Some literals in the syntax (e.g., select, info, or from) are case-insensitive, but relation (table) names, attributes (column names), and some other literals (e.g., all, relations, tsdb_home, etc.) are case-sensitive. The names of months in dates are case-insensitive.
The TSNLP version of TSQL does not define or accept YYYY-MM-DD dates, nor does it define MonthName forms (although it appears to accept them). Note that MonthName may be locale-dependent.
FormatString does not appear to be defined or even described anywhere in prior literature. From my experiments, it seems to be a printf string with format specifiers (%s, %d, or %i) used to insert column values (though it does not appear to matter which is used; e.g., %d could be used for a :string value, etc.). For instance, a query like:
select i-id i-input i-date
...could use up to three format specifiers (any more may trigger an error), such as:
If fewer than three format specifiers are used, the remaining data is output in [incr tsdb()] table format.
Order of Operations in Conditions
The TSNLP definition of TSQL syntax does not specify an order of operations for boolean operations on conditions. In the BNF above, I specifically scoped disjunctions over conjunctions, which seems to follow the behaviour of LOGON's tsdb -query utility. Thus, the following query would match items with i-id = 10 whether or not its i-input matched [Dd]og:
select i-input where i-id = 10 or i-id = 20 and i-input ~ "[Dd]og"
Parentheses can be used to override this order:
select i-input where (i-id = 10 or i-id = 20) and i-input ~ "[Dd]og"
The PyDelphin implementation of TSQL as of 2018-10-05 only includes select queries without report clauses.
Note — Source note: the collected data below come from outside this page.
(** * Invoice classification: a shallow embedding of
      [src/invoice_classification/classifier.py]

    The development follows the Python source function by function.
    - [PyStr]: Python [str] values as sequences of Unicode code points,
      the slice / [in] / [min] operations the classifier uses, and the part of
      the Unicode character database the [re] module and [str.lower] read.
    - [Re]: the fragment of Python's [re] the classifier's patterns are written
      in (a pattern parser and a backtracking matcher with capture groups,
      [re.search] and [re.finditer]).
    - [Classifier]: [SupplierProfile], [ClassificationResult], the [SUPPLIERS]
      registry and the methods of [InvoiceClassifier].
    Python floats are IEEE binary64 numbers: they are Rocq's primitive floats. *)

From Stdlib Require Import String Ascii.
From Stdlib Require Uint63.
From Stdlib Require Import List Bool NArith ZArith Arith Lia Floats.
Import ListNotations.

Set Warnings "-inexact-float,-register-all".

(** ** Python strings *)

Module PyStr.

(** A Python [str] is a sequence of code points. *)
Definition char := N.
Definition str := list char.

Definition bytes_of_string (s : String.string) : list N :=
  map Ascii.N_of_ascii (String.list_ascii_of_string s).

(** Source literals are written as Rocq strings; the file is UTF-8, so a
    literal is decoded to the code points Python reads. *)
Fixpoint utf8_decode (bs : list N) : str :=
  match bs with
  | [] => []
  | b :: t =>
      if (b <? 128)%N then b :: utf8_decode t
      else if (b <? 224)%N then
        match t with
        | b2 :: t2 => ((b mod 32) * 64 + b2 mod 64)%N :: utf8_decode t2
        | [] => [b]
        end
      else if (b <? 240)%N then
        match t with
        | b2 :: b3 :: t3 =>
            ((b mod 16) * 4096 + (b2 mod 64) * 64 + b3 mod 64)%N :: utf8_decode t3
        | _ => [b]
        end
      else
        match t with
        | b2 :: b3 :: b4 :: t4 =>
            ((b mod 8) * 262144 + (b2 mod 64) * 4096 + (b3 mod 64) * 64 + b4 mod 64)%N
              :: utf8_decode t4
        | _ => [b]
        end
  end.

Definition py (s : String.string) : str := utf8_decode (bytes_of_string s).
Arguments py s%_string_scope.

Definition ch (a : ascii) : char := N_of_ascii a.
Arguments ch a%_char_scope.

Definition char_eqb (a b : char) : bool := (a =? b)%N.

Fixpoint str_eqb (a b : str) : bool :=
  match a, b with
  | [], [] => true
  | x :: a', y :: b' => char_eqb x y && str_eqb a' b'
  | _, _ => false
  end.

(** [s[i:j]] for [0 <= i], [0 <= j] (a slice never raises). *)
Definition slice (s : str) (i j : nat) : str := firstn (j - i) (skipn i s).

Fixpoint starts_with (p s : str) : bool :=
  match p, s with
  | [], _ => true
  | c :: p', d :: s' => char_eqb c d && starts_with p' s'
  | _ :: _, [] => false
  end.

(** [p in s] *)
Fixpoint contains (p s : str) : bool :=
  starts_with p s ||
  match s with
  | [] => false
  | _ :: s' => contains p s'
  end.

(** [a < b] on strings: lexicographic on code points. *)
Fixpoint str_ltb (a b : str) : bool :=
  match a, b with
  | [], [] => false
  | [], _ :: _ => true
  | _ :: _, [] => false
  | x :: a', y :: b' =>
      if (x <? y)%N then true
      else if (y <? x)%N then false
      else str_ltb a' b'
  end.

(** [min(l)] for a non-empty list: the builtin keeps the first item and
    replaces it by a later one only when that one is strictly smaller. *)
Definition py_min_from (first : str) (l : list str) : str :=
  fold_left (fun m x => if str_ltb x m then x else m) l first.

Definition py_min (l : list str) : option str :=
  match l with
  | [] => None
  | x :: l' => Some (py_min_from x l')
  end.

(** [sep.join(parts)] *)
Fixpoint join (sep : str) (parts : list str) : str :=
  match parts with
  | [] => []
  | [p] => p
  | p :: rest => p ++ sep ++ join sep rest
  end.

(** [[s[i:i+3] for i in range(0, len(s), 3)]] *)
Fixpoint chunks3_fuel (fuel : nat) (s : str) : list str :=
  match fuel, s with
  | _, [] => []
  | O, _ => []
  | S f, _ => firstn 3 s :: chunks3_fuel f (skipn 3 s)
  end.

Definition chunks3 (s : str) : list str := chunks3_fuel (length s) s.

(** *** The Unicode character database

    [re] (for [\d], [\s], [\b] and [IGNORECASE]), [str.lower] and [int] read
    CPython's Unicode tables.  Their Latin-1 part (code points below 256) is
    written out here; what they say of higher code points is a parameter of
    the development, so that every result holds whatever those tables are. *)

Class UnicodeDB := {
  udb_isdigit : char -> bool;        (* decimal digits, for [\d] *)
  udb_isspace : char -> bool;        (* white space, for [\s] *)
  udb_isword : char -> bool;         (* alphanumerics and [_], for [\b] *)
  udb_ieq : char -> char -> bool;    (* pattern and text characters equal up to case *)
  udb_lower : str -> str;            (* [str.lower] *)
  udb_int : str -> option Z          (* [int(s)]; [None] stands for ValueError *)
}.

Definition latin1 (c : char) : bool := (c <? 256)%N.

Definition latin1_lower (c : char) : char :=
  if ((65 <=? c) && (c <=? 90))%N then (c + 32)%N
  else if ((192 <=? c) && (c <=? 222) && negb (c =? 215))%N then (c + 32)%N
  else c.

Definition latin1_isdigit (c : char) : bool := ((48 <=? c) && (c <=? 57))%N.

Definition latin1_isspace (c : char) : bool :=
  (((9 <=? c) && (c <=? 13)) || ((28 <=? c) && (c <=? 32)) || (c =? 133) || (c =? 160))%N.

Definition latin1_isword (c : char) : bool :=
  (((48 <=? c) && (c <=? 57)) || ((65 <=? c) && (c <=? 90)) || ((97 <=? c) && (c <=? 122))
   || (c =? 95) || (c =? 170) || (c =? 178) || (c =? 179) || (c =? 181)
   || ((185 <=? c) && (c <=? 186)) || ((188 <=? c) && (c <=? 190))
   || ((192 <=? c) && (c <=? 214)) || ((216 <=? c) && (c <=? 246))
   || ((248 <=? c) && (c <=? 255)))%N.

Section Tables.
Context {db : UnicodeDB}.

Definition is_digit (c : char) : bool :=
  if latin1 c then latin1_isdigit c else udb_isdigit c.

Definition is_space (c : char) : bool :=
  if latin1 c then latin1_isspace c else udb_isspace c.

Definition is_word (c : char) : bool :=
  if latin1 c then latin1_isword c else udb_isword c.

(** Equality of a pattern character [p] and a text character [t] under
    [re.IGNORECASE]. *)
Definition char_ieq (p t : char) : bool :=
  if latin1 p && latin1 t then char_eqb (latin1_lower p) (latin1_lower t)
  else udb_ieq p t.

(** [s.lower()] *)
Definition lower (s : str) : str :=
  if forallb latin1 s then map latin1_lower s else udb_lower s.

Definition digit_value (c : char) : Z := Z.of_N c - 48.

Definition decimal_value (s : str) : Z :=
  fold_left (fun acc c => 10 * acc + digit_value c)%Z s 0%Z.

(** [int(s)]: [None] stands for ValueError.  (Since Python 3.11 a digit
    string longer than 4300 characters is refused as well; it is left to the
    parameter.) *)
Definition py_int (s : str) : option Z :=
  match s with
  | [] => udb_int s
  | _ :: _ =>
      if forallb latin1_isdigit s && (length s <=? 4300)
      then Some (decimal_value s)
      else udb_int s
  end.
End Tables.

(** A database that knows nothing beyond Latin-1, to run the model on
    Latin-1 text. *)
Definition latin1_db : UnicodeDB := {|
  udb_isdigit := fun _ => false;
  udb_isspace := fun _ => false;
  udb_isword := fun _ => false;
  udb_ieq := char_eqb;
  udb_lower := fun s => s;
  udb_int := fun _ => None
|}.

(** [f"{n:0{width}d}"] *)
Definition digit_char (d : Z) : char := Z.to_N (48 + d).

Fixpoint digits_fuel (fuel : nat) (n : Z) (acc : str) : str :=
  match fuel with
  | O => acc
  | S f =>
      let acc' := digit_char (n mod 10) :: acc in
      if (n / 10 =? 0)%Z then acc' else digits_fuel f (n / 10) acc'
  end.

Definition digits_of (n : Z) : str := digits_fuel (S (Z.to_nat n)) n [].

Definition format_0d (width : nat) (n : Z) : str :=
  if (n <? 0)%Z then
    let ds := digits_of (- n) in
    45%N :: repeat 48%N (width - 1 - length ds) ++ ds
  else
    let ds := digits_of n in
    repeat 48%N (width - length ds) ++ ds.

End PyStr.

(** ** The fragment of Python's [re] the classifier uses *)

Module Re.
Import PyStr.

(** An item of a character set [[...]]. *)
Inductive citem :=
| CChar (c : char)
| CSpace          (* [\s] *)
| CDigit          (* [\d] *)
| CWord.          (* [\w] *)

Inductive regex :=
| REmpty
| RChar (c : char)                             (* a literal character *)
| RAny                                         (* [.]: anything but a newline *)
| RSet (items : list citem)                    (* [[...]], [\s], [\d], [\w] *)
| RBoundary                                    (* [\b] *)
| RSeq (r1 r2 : regex)
| RAlt (r1 r2 : regex)
| RRep (lo : nat) (hi : option nat) (r : regex)  (* greedy [{lo,hi}]; [*], [+], [?] *)
| RGroup (i : nat) (r : regex).                (* the capturing group number [i] *)

(** *** Parsing a pattern

    Syntax outside the fragment (ranges and negation in a set, lazy
    quantifiers, anchors, back-references, a quantified sub-pattern that can
    match the empty string) is refused: [re_compile] answers [None].  Every
    pattern of the classifier is in the fragment ([patterns_compile] below). *)

Definition seq_ (r1 r2 : regex) : regex :=
  match r2 with
  | REmpty => r1
  | _ => match r1 with REmpty => r2 | _ => RSeq r1 r2 end
  end.

Fixpoint nullable (r : regex) : bool :=
  match r with
  | REmpty | RBoundary => true
  | RChar _ | RAny | RSet _ => false
  | RSeq r1 r2 => nullable r1 && nullable r2
  | RAlt r1 r2 => nullable r1 || nullable r2
  | RRep lo _ r' => (lo =? 0) || nullable r'
  | RGroup _ r' => nullable r'
  end.

Definition is_special (c : char) : bool :=
  existsb (char_eqb c) (py ".^$*+?{}[]\|()").

Definition is_ascii_alnum (c : char) : bool :=
  (((48 <=? c) && (c <=? 57)) || ((65 <=? c) && (c <=? 90)) || ((97 <=? c) && (c <=? 122)))%N.

(** The escape [\c]: a category, a word boundary or an escaped punctuation
    character. *)
Definition parse_escape (c : char) : option regex :=
  if char_eqb c (ch "s") then Some (RSet [CSpace])
  else if char_eqb c (ch "d") then Some (RSet [CDigit])
  else if char_eqb c (ch "w") then Some (RSet [CWord])
  else if char_eqb c (ch "b") then Some RBoundary
  else if is_ascii_alnum c then None
  else Some (RChar c).

Definition parse_set_escape (c : char) : option citem :=
  if char_eqb c (ch "s") then Some CSpace
  else if char_eqb c (ch "d") then Some CDigit
  else if char_eqb c (ch "w") then Some CWord
  else if is_ascii_alnum c then None
  else Some (CChar c).

(** The items of a set, after its [[]: up to the closing []]. *)
Fixpoint parse_set (first : bool) (s : str) : option (list citem * str) :=
  match s with
  | [] => None
  | c :: s' =>
      if char_eqb c (ch "]") then
        if first then None else Some ([], s')
      else if char_eqb c (ch "^") && first then None    (* negation *)
      else if char_eqb c (ch "\") then
        match s' with
        | e :: s'' =>
            match parse_set_escape e, parse_set false s'' with
            | Some it, Some (items, rest) => Some (it :: items, rest)
            | _, _ => None
            end
        | [] => None
        end
      else if char_eqb c (ch "-") && negb first && negb (starts_with [ch "]"] s') then None  (* a range *)
      else
        if starts_with [ch "-"] s' && negb (starts_with [ch "-"; ch "]"] s') then None    (* a range *)
        else
          match parse_set false s' with
          | Some (items, rest) => Some (CChar c :: items, rest)
          | None => None
          end
  end.

Fixpoint parse_nat (s : str) (acc : nat) : nat * str :=
  match s with
  | c :: s' => if latin1_isdigit c then parse_nat s' (10 * acc + N.to_nat (c - 48)%N) else (acc, s)
  | [] => (acc, s)
  end.
(* ===== verification/Errors.v ===== *)
(** * Program errors

    [SolansError] is the program's error enum (programs/solans/src/error.rs)
    with its messages; Anchor numbers custom errors from 6000 in declaration
    order.  [solansErrorMessages] and [getSolansErrorMessage] are the client's
    table of the same codes (clients/ts/src/generated/errors/solans.ts). *)
From S2P Require Import Prelude.

(** The variants of the program's error enum, in declaration order. *)
Inductive SolansError : Type :=
| InvalidNameLength
| InvalidNameCharacter
| InvalidNameHyphen
| NameMismatch
| InvalidTld
| InvalidYears
| MathOverflow
| NotOwner
| NotAuthorized
| TransferLocked
| NotExpired
| RecordNotFound
| TooManyRecords
| RecordTooLong
| InvalidTreasury
| InvalidMint
| NotAdmin
| Tokenized
| InvalidNftMint
| TooDeep
| ParentExpired
| NotParent
| Subdomain
| Listed
| NotListed
| NotSeller
| ListingExpired
| SelfPurchase
| PriceMismatch
| InvalidFeeBps
| OfferExpired
| NotOfferer
| InvalidFeeSplit
| InvalidPrice
| InsufficientStake
| StakeMintMismatch
| SolansNotConfigured
| InsufficientBurnVault
| InvalidDiscount
| AuctionEnded
| AuctionActive
| BidTooLow
| AuctionHasBids
| SelfBid
| WrongRefundAccount
| NameExpired
| AutoRenewTooEarly.

#[export] Instance SolansError_eq_dec : EqDecision SolansError.
Proof. solve_decision. Defined.

(** [type Result<T>] of the program. *)
Abbreviation Result := (result SolansError).

(** [require!(cond, err)]. *)
Definition require (cond : bool) (e : SolansError) : Result unit :=
  if cond then Ok tt else Err e.

(** The [#[msg]] of each variant. *)
Definition msg (e : SolansError) : string :=
  match e with
  | InvalidNameLength => "Name length must be between 1 and 63 characters"
  | InvalidNameCharacter => "Name contains invalid characters (allowed: lowercase a-z, 0-9, hyphen)"
  | InvalidNameHyphen => "Invalid hyphen position (no leading, trailing, or consecutive hyphens)"
  | NameMismatch => "Provided name does not match the account's name hash"
  | InvalidTld => "Unsupported TLD"
  | InvalidYears => "Registration term (years) is out of the allowed range"
  | MathOverflow => "Arithmetic overflow"
  | NotOwner => "Signer is not the owner of this name"
  | NotAuthorized => "Signer is not the owner or controller of this name"
  | TransferLocked => "Name transfer is locked"
  | NotExpired => "Name is not past its expiration + grace period"
  | RecordNotFound => "Record key not found"
  | TooManyRecords => "Record store is full"
  | RecordTooLong => "Record key or value exceeds the maximum length"
  | InvalidTreasury => "Treasury token account does not match config"
  | InvalidMint => "Payment mint does not match config"
  | NotAdmin => "Signer is not the config admin"
  | Tokenized => "Name is tokenized as an NFT; redeem it first"
  | InvalidNftMint => "Provided mint is not this name's NFT"
  | TooDeep => "Subdomain depth exceeds the maximum"
  | ParentExpired => "Parent name has expired"
  | NotParent => "Account is not a subdomain of the provided parent"
  | Subdomain => "Operation is not supported for a subdomain"
  | Listed => "Name is listed for sale; cancel the listing first"
  | NotListed => "Name is not listed for sale"
  | NotSeller => "Signer is not the seller of this listing"
  | ListingExpired => "Listing has expired"
  | SelfPurchase => "Buyer and seller must differ"
  | PriceMismatch => "Listing price does not match the expected price"
  | InvalidFeeBps => "Marketplace fee exceeds the maximum allowed"
  | OfferExpired => "Offer has expired"
  | NotOfferer => "Signer cannot cancel this offer"
  | InvalidFeeSplit => "Fee-split basis points must sum to less than 10000"
  | InvalidPrice => "Every registration price tier must be greater than zero"
  | InsufficientStake => "Insufficient staked balance"
  | StakeMintMismatch => "Token account mint does not match the staking pool"
  | SolansNotConfigured => "Pay-in-$SOLANS is not configured (set the mint, rate, and discount)"
  | InsufficientBurnVault => "Burn vault has insufficient balance for this buyback"
  | InvalidDiscount => "Discount basis points must be less than 10000"
  | AuctionEnded => "Auction has ended"
  | AuctionActive => "Auction is still active"
  | BidTooLow => "Bid is below the reserve or the minimum increment"
  | AuctionHasBids => "Auction already has bids and cannot be cancelled"
  | SelfBid => "Seller cannot bid on their own auction"
  | WrongRefundAccount => "Refund account does not belong to the current highest bidder"
  | NameExpired => "Name has expired and does not resolve"
  | AutoRenewTooEarly => "Name is not yet within the auto-renew window"
  end%string.

(** The variants in declaration order. *)
Definition all_errors : list SolansError :=
  [InvalidNameLength; InvalidNameCharacter; InvalidNameHyphen; NameMismatch; InvalidTld; InvalidYears; MathOverflow; NotOwner; NotAuthorized; TransferLocked; NotExpired; RecordNotFound; TooManyRecords; RecordTooLong; InvalidTreasury; InvalidMint; NotAdmin; Tokenized; InvalidNftMint; TooDeep; ParentExpired; NotParent; Subdomain; Listed; NotListed; NotSeller; ListingExpired; SelfPurchase; PriceMismatch; InvalidFeeBps; OfferExpired; NotOfferer; InvalidFeeSplit; InvalidPrice; InsufficientStake; StakeMintMismatch; SolansNotConfigured; InsufficientBurnVault; InvalidDiscount; AuctionEnded; AuctionActive; BidTooLow; AuctionHasBids; SelfBid; WrongRefundAccount; NameExpired; AutoRenewTooEarly].

(** Anchor's number of a variant: 6000 plus its position in the enum. *)
Definition anchor_code (e : SolansError) : Z :=
  match e with
  | InvalidNameLength => 6000
  | InvalidNameCharacter => 6001
  | InvalidNameHyphen => 6002
  | NameMismatch => 6003
  | InvalidTld => 6004
  | InvalidYears => 6005
  | MathOverflow => 6006
  | NotOwner => 6007
  | NotAuthorized => 6008
  | TransferLocked => 6009
  | NotExpired => 6010
  | RecordNotFound => 6011
  | TooManyRecords => 6012
  | RecordTooLong => 6013
  | InvalidTreasury => 6014
  | InvalidMint => 6015
  | NotAdmin => 6016
  | Tokenized => 6017
  | InvalidNftMint => 6018
  | TooDeep => 6019
  | ParentExpired => 6020
  | NotParent => 6021
  | Subdomain => 6022
  | Listed => 6023
  | NotListed => 6024
  | NotSeller => 6025
  | ListingExpired => 6026
  | SelfPurchase => 6027
  | PriceMismatch => 6028
  | InvalidFeeBps => 6029
  | OfferExpired => 6030
  | NotOfferer => 6031
  | InvalidFeeSplit => 6032
  | InvalidPrice => 6033
  | InsufficientStake => 6034
  | StakeMintMismatch => 6035
  | SolansNotConfigured => 6036
  | InsufficientBurnVault => 6037
  | InvalidDiscount => 6038
  | AuctionEnded => 6039
  | AuctionActive => 6040
  | BidTooLow => 6041
  | AuctionHasBids => 6042
  | SelfBid => 6043
  | WrongRefundAccount => 6044
  | NameExpired => 6045
  | AutoRenewTooEarly => 6046
  end.

(** The client: one constant per error code. *)
Definition SOLANS_ERROR__INVALID_NAME_LENGTH : Z := 0x1770.
Definition SOLANS_ERROR__INVALID_NAME_CHARACTER : Z := 0x1771.
Definition SOLANS_ERROR__INVALID_NAME_HYPHEN : Z := 0x1772.
Definition SOLANS_ERROR__NAME_MISMATCH : Z := 0x1773.
Definition SOLANS_ERROR__INVALID_TLD : Z := 0x1774.
Definition SOLANS_ERROR__INVALID_YEARS : Z := 0x1775.
Definition SOLANS_ERROR__MATH_OVERFLOW : Z := 0x1776.
Definition SOLANS_ERROR__NOT_OWNER : Z := 0x1777.
Definition SOLANS_ERROR__NOT_AUTHORIZED : Z := 0x1778.
Definition SOLANS_ERROR__TRANSFER_LOCKED : Z := 0x1779.
Definition SOLANS_ERROR__NOT_EXPIRED : Z := 0x177a.
Definition SOLANS_ERROR__RECORD_NOT_FOUND : Z := 0x177b.
Definition SOLANS_ERROR__TOO_MANY_RECORDS : Z := 0x177c.
Definition SOLANS_ERROR__RECORD_TOO_LONG : Z := 0x177d.
Definition SOLANS_ERROR__INVALID_TREASURY : Z := 0x177e.
Definition SOLANS_ERROR__INVALID_MINT : Z := 0x177f.
Definition SOLANS_ERROR__NOT_ADMIN : Z := 0x1780.
Definition SOLANS_ERROR__TOKENIZED : Z := 0x1781.
Definition SOLANS_ERROR__INVALID_NFT_MINT : Z := 0x1782.
Definition SOLANS_ERROR__TOO_DEEP : Z := 0x1783.
Definition SOLANS_ERROR__PARENT_EXPIRED : Z := 0x1784.
Definition SOLANS_ERROR__NOT_PARENT : Z := 0x1785.
Definition SOLANS_ERROR__SUBDOMAIN : Z := 0x1786.
Definition SOLANS_ERROR__LISTED : Z := 0x1787.
Definition SOLANS_ERROR__NOT_LISTED : Z := 0x1788.
Definition SOLANS_ERROR__NOT_SELLER : Z := 0x1789.
Definition SOLANS_ERROR__LISTING_EXPIRED : Z := 0x178a.
Definition SOLANS_ERROR__SELF_PURCHASE : Z := 0x178b.
Definition SOLANS_ERROR__PRICE_MISMATCH : Z := 0x178c.
Definition SOLANS_ERROR__INVALID_FEE_BPS : Z := 0x178d.
Definition SOLANS_ERROR__OFFER_EXPIRED : Z := 0x178e.
Definition SOLANS_ERROR__NOT_OFFERER : Z := 0x178f.
Definition SOLANS_ERROR__INVALID_FEE_SPLIT : Z := 0x1790.
Definition SOLANS_ERROR__INVALID_PRICE : Z := 0x1791.
Definition SOLANS_ERROR__INSUFFICIENT_STAKE : Z := 0x1792.
Definition SOLANS_ERROR__STAKE_MINT_MISMATCH : Z := 0x1793.
Definition SOLANS_ERROR__SOLANS_NOT_CONFIGURED : Z := 0x1794.
Definition SOLANS_ERROR__INSUFFICIENT_BURN_VAULT : Z := 0x1795.
Definition SOLANS_ERROR__INVALID_DISCOUNT : Z := 0x1796.
Definition SOLANS_ERROR__AUCTION_ENDED : Z := 0x1797.
Definition SOLANS_ERROR__AUCTION_ACTIVE : Z := 0x1798.
Definition SOLANS_ERROR__BID_TOO_LOW : Z := 0x1799.
Definition SOLANS_ERROR__AUCTION_HAS_BIDS : Z := 0x179a.
Definition SOLANS_ERROR__SELF_BID : Z := 0x179b.
Definition SOLANS_ERROR__WRONG_REFUND_ACCOUNT : Z := 0x179c.
Definition SOLANS_ERROR__NAME_EXPIRED : Z := 0x179d.
Definition SOLANS_ERROR__AUTO_RENEW_TOO_EARLY : Z := 0x179e.

(** [solansErrorMessages]: the message of each code, in the order of the source. *)
Definition solansErrorMessages : list (Z * string) :=
  [ (SOLANS_ERROR__AUCTION_ACTIVE, "Auction is still active");
    (SOLANS_ERROR__AUCTION_ENDED, "Auction has ended");
    (SOLANS_ERROR__AUCTION_HAS_BIDS, "Auction already has bids and cannot be cancelled");
    (SOLANS_ERROR__AUTO_RENEW_TOO_EARLY, "Name is not yet within the auto-renew window");
    (SOLANS_ERROR__BID_TOO_LOW, "Bid is below the reserve or the minimum increment");
    (SOLANS_ERROR__INSUFFICIENT_BURN_VAULT, "Burn vault has insufficient balance for this buyback");
    (SOLANS_ERROR__INSUFFICIENT_STAKE, "Insufficient staked balance");
    (SOLANS_ERROR__INVALID_DISCOUNT, "Discount basis points must be less than 10000");
    (SOLANS_ERROR__INVALID_FEE_BPS, "Marketplace fee exceeds the maximum allowed");
    (SOLANS_ERROR__INVALID_FEE_SPLIT, "Fee-split basis points must sum to less than 10000");
    (SOLANS_ERROR__INVALID_MINT, "Payment mint does not match config");
    (SOLANS_ERROR__INVALID_NAME_CHARACTER, "Name contains invalid characters (allowed: lowercase a-z, 0-9, hyphen)");
    (SOLANS_ERROR__INVALID_NAME_HYPHEN, "Invalid hyphen position (no leading, trailing, or consecutive hyphens)");
    (SOLANS_ERROR__INVALID_NAME_LENGTH, "Name length must be between 1 and 63 characters");
    (SOLANS_ERROR__INVALID_NFT_MINT, "Provided mint is not this name's NFT");
    (SOLANS_ERROR__INVALID_PRICE, "Every registration price tier must be greater than zero");
    (SOLANS_ERROR__INVALID_TLD, "Unsupported TLD");
    (SOLANS_ERROR__INVALID_TREASURY, "Treasury token account does not match config");
    (SOLANS_ERROR__INVALID_YEARS, "Registration term (years) is out of the allowed range");
    (SOLANS_ERROR__LISTED, "Name is listed for sale; cancel the listing first");
    (SOLANS_ERROR__LISTING_EXPIRED, "Listing has expired");
    (SOLANS_ERROR__MATH_OVERFLOW, "Arithmetic overflow");
    (SOLANS_ERROR__NAME_EXPIRED, "Name has expired and does not resolve");
    (SOLANS_ERROR__NAME_MISMATCH, "Provided name does not match the account's name hash");
    (SOLANS_ERROR__NOT_ADMIN, "Signer is not the config admin");
    (SOLANS_ERROR__NOT_AUTHORIZED, "Signer is not the owner or controller of this name");
    (SOLANS_ERROR__NOT_EXPIRED, "Name is not past its expiration + grace period");
    (SOLANS_ERROR__NOT_LISTED, "Name is not listed for sale");
    (SOLANS_ERROR__NOT_OFFERER, "Signer cannot cancel this offer");
    (SOLANS_ERROR__NOT_OWNER, "Signer is not the owner of this name");
    (SOLANS_ERROR__NOT_PARENT, "Account is not a subdomain of the provided parent");
    (SOLANS_ERROR__NOT_SELLER, "Signer is not the seller of this listing");
    (SOLANS_ERROR__OFFER_EXPIRED, "Offer has expired");
    (SOLANS_ERROR__PARENT_EXPIRED, "Parent name has expired");
    (SOLANS_ERROR__PRICE_MISMATCH, "Listing price does not match the expected price");
    (SOLANS_ERROR__RECORD_NOT_FOUND, "Record key not found");
    (SOLANS_ERROR__RECORD_TOO_LONG, "Record key or value exceeds the maximum length");
    (SOLANS_ERROR__SELF_BID, "Seller cannot bid on their own auction");
    (SOLANS_ERROR__SELF_PURCHASE, "Buyer and seller must differ");
    (SOLANS_ERROR__SOLANS_NOT_CONFIGURED, "Pay-in-$SOLANS is not configured (set the mint, rate, and discount)");
    (SOLANS_ERROR__STAKE_MINT_MISMATCH, "Token account mint does not match the staking pool");
    (SOLANS_ERROR__SUBDOMAIN, "Operation is not supported for a subdomain");
    (SOLANS_ERROR__TOKENIZED, "Name is tokenized as an NFT; redeem it first");
    (SOLANS_ERROR__TOO_DEEP, "Subdomain depth exceeds the maximum");
    (SOLANS_ERROR__TOO_MANY_RECORDS, "Record store is full");
    (SOLANS_ERROR__TRANSFER_LOCKED, "Name transfer is locked");
    (SOLANS_ERROR__WRONG_REFUND_ACCOUNT, "Refund account does not belong to the current highest bidder") ]%string.

Fixpoint assoc {A} (k : Z) (l : list (Z * A)) : option A :=
  match l with
  | [] => None
  | (k', v) :: l' => if k =? k' then Some v else assoc k l'
  end.

(** [getSolansErrorMessage(code)]; [production] is [NODE_ENV === production]. *)
Definition getSolansErrorMessage (production : bool) (code : Z) : option string :=
  if production then Some "Error message not available in production bundles."%string
  else assoc code solansErrorMessages.

(** For every error of the program, the client's table gives, at Anchor's code for it,
    the program's message, and the enum's declaration order numbers it. *)
Theorem client_error_table_matches_program (e : SolansError) :
  getSolansErrorMessage false (anchor_code e) = Some (msg e)
  /\ nth_error all_errors (Z.to_nat (anchor_code e - 6000)) = Some e.
Proof. destruct e; split; reflexivity. Qed.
It differs from the LOGON tsdb -query utility in some ways:
select * requires a from clause
select * from item result does not also include columns from parse (the "intervening" table joined in order to join item and result)
select * from item where readings > 0 does not include columns from parse (where readings is defined)
PyDelphin also adds a couple features:
Attributes in the projection (column list) and where clause of the query may optionally use qualified names to specify both the table and column (e.g., result.parse-id)
Multiple where clauses may be used which act as a conjunction scoped over disjunctions. Thus, the following is the same as the parenthesized form in the "Order of Operations in Conditions" section above.
select i-input where i-id = 10 or i-id = 20 where i-input ~ "[Dd]og"
Multiple where clauses are useful for assembling queries. A user may add an additional global constraint by appending a new where clause without having to worry about altering the order of operations of existing conditions.